А эта, которая сидела, весело заулыбалась и спросила:
– Так ты и есть царский посол?
Маркел утвердительно кивнул.
– А меня зовут Аньянга, – продолжила эта. – Я Васина эква.
Эква значит хозяйка, подумал Маркел, а Вася – Волынский. Вот оно как! И только головой мотнул. Аньянга опять улыбнулась, спросила:
– Почему ты на меня так смотришь? Потому что мы с Васей не венчаны, да?
– Ну… – только и сказал Маркел.
Но Аньянга его сразу перебила:
– Вася говорил, что для того, чтобы венчаться, нужен ваш шаман и ваше мольбище. Я это знаю.
– Не шаман, а поп, – строго сказал Маркел.
– Я это знаю! – ещё строже сказала Аньянга. – И не мольбище, а церковь. Но я никогда не видела церкви. Я не знаю, что это такое. А ты знаешь?
Маркел утвердительно кивнул.
– И ты её видел в Москве?
Маркел опять кивнул.
– Так мне и Вася говорит, – задумчиво сказала Аньянга, помолчала и опять продолжила: – До Москвы далеко, три года ехать.
– Нет, не три! – начал было Маркел, но спохватился и замолчал.
– А тогда сколько? – сразу же спросила Аньянга.
– Ну!.. – со смущением сказал Маркел и только развёл руками.
– А Вася говорит: три года! – с досадой сказала Аньянга. – Я так и думала, что это неправда! Вот ты, сколько ехал из Москвы?
– Я это другое дело, я царский посол! – уже бодрым голосом заговорил Маркел. – Мне надо ехать быстро, а воеводы так не ездят. Они ездят чинно. Их каждый вечер встречают, готовят им богатое застолье, топят баню, потом они назавтра отдыхают до обеда, потом, если на небе тучи, коней распрягают…
– Надо ехать на конях?
– Конечно! А я ехал просто на собаках.
– Так же и Вася, – сказала Аньянга. – Когда в первый раз сюда приехал, он тоже был на собаках. И приехал очень быстро! И быстро всех побил! И у Игичея меня отобрал! И я рада! Очень рада! – Тут она даже захлопала в ладоши…
Но тут же опомнилась и замерла. Медленно повернула голову и посмотрела на служанку. Та смутилась.

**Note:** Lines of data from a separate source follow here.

(** * CSV cleaning engine: a shallow embedding of [CsvEngineService] and of
      the parts of [CsvService] that feed it.

    Embedded from [csv-engine.service.ts] (class [CsvEngineService]):
    [buildSample], [parseCsv], [serializeCsv], [mapToCleaningActions] and
    [applyActions]; from [csv.service.ts] (class [CsvService]):
    [analyzeCsv], [cleanCsv], [extractJsonBlock] and [isValidAiResponse].
    The built-ins they call ([trim], [slice], [split], [join], [indexOf],
    [replace], [Number], [String]) are embedded from the ECMAScript
    specification.  The call to the advisor ([AiService.analyzeCsvPrompt])
    and [JSON.parse] are parameters of [analyzeCsv] and [cleanCsv].

    Conventions.
    - A JavaScript string is the list of its UTF-16 code units ([list N]).
    - A table ([string[][]]) is a list of rows, a row a list of cells.
      COERCE_NUMERIC writes cells in place: [coerceLoopInPlace] is its loop
      over a heap of row arrays, and [coerceLoop] is the same loop over
      the table as a value, which is what the heap holds afterwards when
      the row arrays are pairwise distinct ([coerceLoopInPlace_frame]), as
      they are in every table the service builds ([parseCsv] and every
      [map] allocate fresh arrays).  When one array is two rows of the
      table the two loops differ ([coerceLoopInPlace_shared_row]).
    - A JavaScript number is an IEEE-754 binary64 value, kept as sign,
      mantissa and binary exponent.  [Number] rounds to nearest, ties to
      even, with every digit of the literal taken into account.
    - Code that can raise a [TypeError] returns a [Completion]; a method
      of the service returns a [ServiceResult]. *)

From Equations Require Import Equations.
From Stdlib Require Import ZArith NArith Lia String Ascii Bool Decimal DecimalPos.
From stdpp Require Import base option list numbers.

Set Default Proof Using "Type".

(** ** JavaScript strings *)

Abbreviation JsString := (list N).

(** An ASCII literal as a JavaScript string. *)
Definition lit (s : string) : JsString :=
  map N_of_ascii (list_ascii_of_string s).
Arguments lit : simpl never.

Module Ch.
Definition LF : N := 10.
Definition CR : N := 13.
Definition DQUOTE : N := 34.
Definition PLUS : N := 43.
Definition COMMA : N := 44.
End Ch.

(** ECMAScript [WhiteSpace] and [LineTerminator] code points: the characters
    removed by [String.prototype.trim] and skipped by [Number(string)]. *)
Definition isWhiteSpace (c : N) : bool :=
  ((c =? 9) || (c =? 10) || (c =? 11) || (c =? 12) || (c =? 13) || (c =? 32)
   || (c =? 160) || (c =? 5760) || ((8192 <=? c) && (c <=? 8202))
   || (c =? 8232) || (c =? 8233) || (c =? 8239) || (c =? 8287)
   || (c =? 12288) || (c =? 65279))%N.

Fixpoint trimStart (s : JsString) : JsString :=
  match s with
  | [] => []
  | c :: s' => if isWhiteSpace c then trimStart s' else s
  end.

Definition trimEnd (s : JsString) : JsString := rev (trimStart (rev s)).

(** [String.prototype.trim]. *)
Definition trim (s : JsString) : JsString := trimEnd (trimStart s).

(** Relative index of [slice]: a negative index counts from the end, and
    the result is clamped to [0 .. len]. *)
Definition relIndex (len : nat) (k : Z) : nat :=
  if (k <? 0)%Z then Z.to_nat (Z.max (Z.of_nat len + k) 0)
  else Nat.min (Z.to_nat k) len.

(** [x.slice(start, end)], for strings and arrays alike. *)
Definition slice {A} (l : list A) (start end_ : Z) : list A :=
  let from := relIndex (length l) start in
  let to := relIndex (length l) end_ in
  take (to - from) (drop from l).

(** [x.slice(start)]: the end defaults to the length. *)
Definition sliceFrom {A} (l : list A) (start : Z) : list A :=
  drop (relIndex (length l) start) l.

Definition startsWith (s : JsString) (c : N) : bool :=
  match s with
  | [] => false
  | d :: _ => (d =? c)%N
  end.

Definition endsWith (s : JsString) (c : N) : bool := startsWith (rev s) c.

(** [s.split(/\r?\n/)]: the text is cut at every line feed, together with
    the carriage return just before it when there is one.  The result has
    at least one element. *)
Fixpoint splitLines (s : JsString) : list JsString :=
  match s with
  | [] => [[]]
  | c :: rest =>
      if (c =? Ch.LF)%N then [] :: splitLines rest
      else
        match rest with
        | d :: rest' =>
            if ((c =? Ch.CR) && (d =? Ch.LF))%N then [] :: splitLines rest'
            else
              match splitLines rest with
              | l :: ls => (c :: l) :: ls
              | [] => [[c]]
              end
        | [] => [[c]]
        end
  end.

(** [lines.join(sep)]. *)
Fixpoint join (sep : JsString) (parts : list JsString) : JsString :=
  match parts with
  | [] => []
  | [p] => p
  | p :: ps => p ++ sep ++ join sep ps
  end.

(** ** JavaScript numbers *)

(** A binary64 value.  [Finite neg m e] stands for [(-1)^neg * m * 2^e]. *)
Inductive JsNumber :=
| NaN
| Infinity (neg : bool)
| Zero (neg : bool)
| Finite (neg : bool) (m : positive) (e : Z).

(** ** [Number(string)]: the StringNumericLiteral grammar *)

Definition isDigit (c : N) : bool := ((48 <=? c) && (c <=? 57))%N.

(** The value of a digit in radix up to 16; [None] for other characters. *)
Definition hexValue (c : N) : option Z :=
  if isDigit c then Some (Z.of_N c - 48)%Z
  else if ((97 <=? c) && (c <=? 102))%N then Some (Z.of_N c - 87)%Z
  else if ((65 <=? c) && (c <=? 70))%N then Some (Z.of_N c - 55)%Z
  else None.

(** The longest prefix of decimal digits, and what follows it. *)
Fixpoint spanDigits (s : JsString) : JsString * JsString :=
  match s with
  | c :: s' =>
      if isDigit c then let '(ds, rest) := spanDigits s' in (c :: ds, rest)
      else ([], s)
  | [] => ([], [])
  end.

(** The integer written by a list of digits of the given radix; [None] when
    a character is not a digit of that radix. *)
Fixpoint digitsValue (radix : Z) (acc : Z) (s : JsString) : option Z :=
  match s with
  | [] => Some acc
  | c :: s' =>
      match hexValue c with
      | Some v =>
          if (v <? radix)%Z then digitsValue radix (radix * acc + v) s'
          else None
      | None => None
      end
  end.

(** The integer written by a list of decimal digits. *)
Definition decimalValue (ds : JsString) : Z :=
  fold_left (λ acc c, 10 * acc + (Z.of_N c - 48))%Z ds 0%Z.

(** The mathematical value of a literal: an infinity, or
    [(-1)^neg * mant * 10^exp10]. *)
Inductive MathValue :=
| MVInfinity (neg : bool)
| MVDecimal (neg : bool) (mant : Z) (exp10 : Z).

(** Code units named in the grammar: 43 [+], 45 [-], 46 [.], 48 [0],
    69 [E], 101 [e], 120 [x], 88 [X], 111 [o], 79 [O], 98 [b], 66 [B]. *)

(** An optional sign [+] or [-]: whether it is [-], and the rest. *)
Definition takeSign (s : JsString) : bool * JsString :=
  match s with
  | c :: s' =>
      if (c =? 43)%N then (false, s')
      else if (c =? 45)%N then (true, s')
      else (false, s)
  | [] => (false, [])
  end.

(** ExponentPart (opt), which must end the literal. *)
Definition parseExponentPart (s : JsString) : option Z :=
  match s with
  | [] => Some 0%Z
  | c :: s1 =>
      if ((c =? 101) || (c =? 69))%N then
        let '(neg, s2) := takeSign s1 in
        match spanDigits s2 with
        | ((_ :: _) as ds, []) =>
            Some (if neg then - decimalValue ds else decimalValue ds)%Z
        | _ => None
        end
      else None
  end.

(** StrUnsignedDecimalLiteral without [Infinity]: mantissa and decimal
    exponent. *)
Definition parseUnsignedDecimal (s : JsString) : option (Z * Z) :=
  let '(ip, r1) := spanDigits s in
  let '(fp, r2) :=
    match r1 with
    | c :: r => if (c =? 46)%N then spanDigits r else ([], r1)
    | [] => ([], [])
    end in
  match ip ++ fp with
  | [] => None
  | (_ :: _) as ds =>
      match parseExponentPart r2 with
      | Some e => Some (decimalValue ds, e - Z.of_nat (length fp))%Z
      | None => None
      end
  end.

(** StrDecimalLiteral. *)
Definition parseStrDecimalLiteral (s : JsString) : option MathValue :=
  let '(neg, u) := takeSign s in
  if bool_decide (u = lit "Infinity") then Some (MVInfinity neg)
  else
    match parseUnsignedDecimal u with
    | Some (m, e) => Some (MVDecimal neg m e)
    | None => None
    end.

(** NonDecimalIntegerLiteral: [0x], [0o] and [0b] literals, unsigned. *)
Definition parseNonDecimalIntegerLiteral (s : JsString) : option MathValue :=
  match s with
  | z :: x :: ((_ :: _) as ds) =>
      if (z =? 48)%N then
        let radix :=
          if ((x =? 120) || (x =? 88))%N then Some 16%Z
          else if ((x =? 111) || (x =? 79))%N then Some 8%Z
          else if ((x =? 98) || (x =? 66))%N then Some 2%Z
          else None in
        match radix with
        | Some r =>
            match digitsValue r 0 ds with
            | Some v => Some (MVDecimal false v 0)
            | None => None
            end
        | None => None
        end
      else None
  | _ => None
  end.

(** StrNumericLiteral. *)
Definition parseStrNumericLiteral (s : JsString) : option MathValue :=
  match parseStrDecimalLiteral s with
  | Some v => Some v
  | None => parseNonDecimalIntegerLiteral s
  end.

(** ** Rounding to binary64 *)

(** The binary64 value nearest to [n / d] (ties to even), for positive [n]
    and [d]: the exponent [e] is chosen so that the quotient by [2^e] has 53
    bits, or is [-1074] for a subnormal result; the quotient is rounded on
    its remainder; a result beyond the largest finite value is an infinity,
    one that rounds to nothing a zero. *)
Definition roundRatio (neg : bool) (n d : Z) : JsNumber :=
  let e1 := (Z.log2 n - Z.log2 d - 52)%Z in
  let q1 := (if e1 <? 0 then (n * 2 ^ (- e1)) / d else n / (d * 2 ^ e1))%Z in
  let e2 := (if q1 <? 2 ^ 52 then e1 - 1 else e1)%Z in
  let e := Z.max e2 (-1074) in
  let '(num, den) := (if e <? 0 then (n * 2 ^ (- e), d) else (n, d * 2 ^ e))%Z in
  let q := (num / den)%Z in
  let r := (num mod den)%Z in
  let q' := (if (den <? 2 * r) || ((den =? 2 * r) && Z.odd q)
             then q + 1 else q)%Z in
  let '(m, e') := (if q' =? 2 ^ 53 then (2 ^ 52, e + 1) else (q', e))%Z in
  if (971 <? e')%Z then Infinity neg
  else
    match m with
    | Zpos p => Finite neg p e'
    | _ => Zero neg
    end.

(** The binary64 value of [mant * 10^exp10], for positive [mant]. *)
Definition roundDecimal (neg : bool) (mant exp10 : Z) : JsNumber :=
  if (exp10 <? 0)%Z then roundRatio neg mant (10 ^ (- exp10))
  else roundRatio neg (mant * 10 ^ exp10) 1.

Definition toNumber (v : MathValue) : JsNumber :=
  match v with
  | MVInfinity neg => Infinity neg
  | MVDecimal neg mant exp10 =>
      if (mant =? 0)%Z then Zero neg else roundDecimal neg mant exp10
  end.

(** [Number(s)] for a string [s]: the abstract operation StringToNumber. *)
Definition StringToNumber (s : JsString) : JsNumber :=
  match trim s with
  | [] => Zero false
  | (_ :: _) as t =>
      match parseStrNumericLiteral t with
      | Some v => toNumber v
      | None => NaN
      end
  end.

Definition isNaN (x : JsNumber) : bool :=
  match x with
  | NaN => true
  | _ => false
  end.

(** ** [String(number)] *)

Fixpoint uintDigits (u : Decimal.uint) : JsString :=
  match u with
  | Nil => []
  | D0 u => 48%N :: uintDigits u
  | D1 u => 49%N :: uintDigits u
  | D2 u => 50%N :: uintDigits u
  | D3 u => 51%N :: uintDigits u
  | D4 u => 52%N :: uintDigits u
  | D5 u => 53%N :: uintDigits u
  | D6 u => 54%N :: uintDigits u
  | D7 u => 55%N :: uintDigits u
  | D8 u => 56%N :: uintDigits u
  | D9 u => 57%N :: uintDigits u
  end.

(** The decimal digits of a positive integer. *)
Definition decimalDigits (p : positive) : JsString := uintDigits (Pos.to_uint p).

Global Instance JsNumber_eq_dec : EqDecision JsNumber.
Proof. solve_decision. Defined.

– Ащ! – строго сказала Аньянга.
Служанка попятилась и, мягко ступая, выбежала вон. Аньянга ещё немного помолчала, опять посмотрела на Маркела и сказала очень грустным голосом:
– До Москвы дороги всего сорок дней. А до Выми ещё меньше, двадцать. И там три церкви, в любой можно обвенчаться. Но Вася молчит и думает, что я ничего не понимаю. А я дочь Кондинского князя! Чем Кондинский князь хуже Волынского? У нас, знаешь, какие угодья богатые? А какие рыбные места! Не зря Игичей на них позарился. А какие у нас соболя – все чёрные. И их как комаров в лесу!
– А Золотая Баба тоже у вас прячется? – спросил Маркел.
Аньянга замерла, пристально посмотрела на Маркела, а потом ответила:
– Кто я такая, чтобы это знать? На пиршества к Великой Богине женщин не пускают.
– Но она ведь тоже женщина, – сказал Маркел.
– Она не женщина, она Богиня! – строгим голосом поправила его Аньянга. – А ты мне лучше вот о чём расскажи: ты моего отца в Москве видел?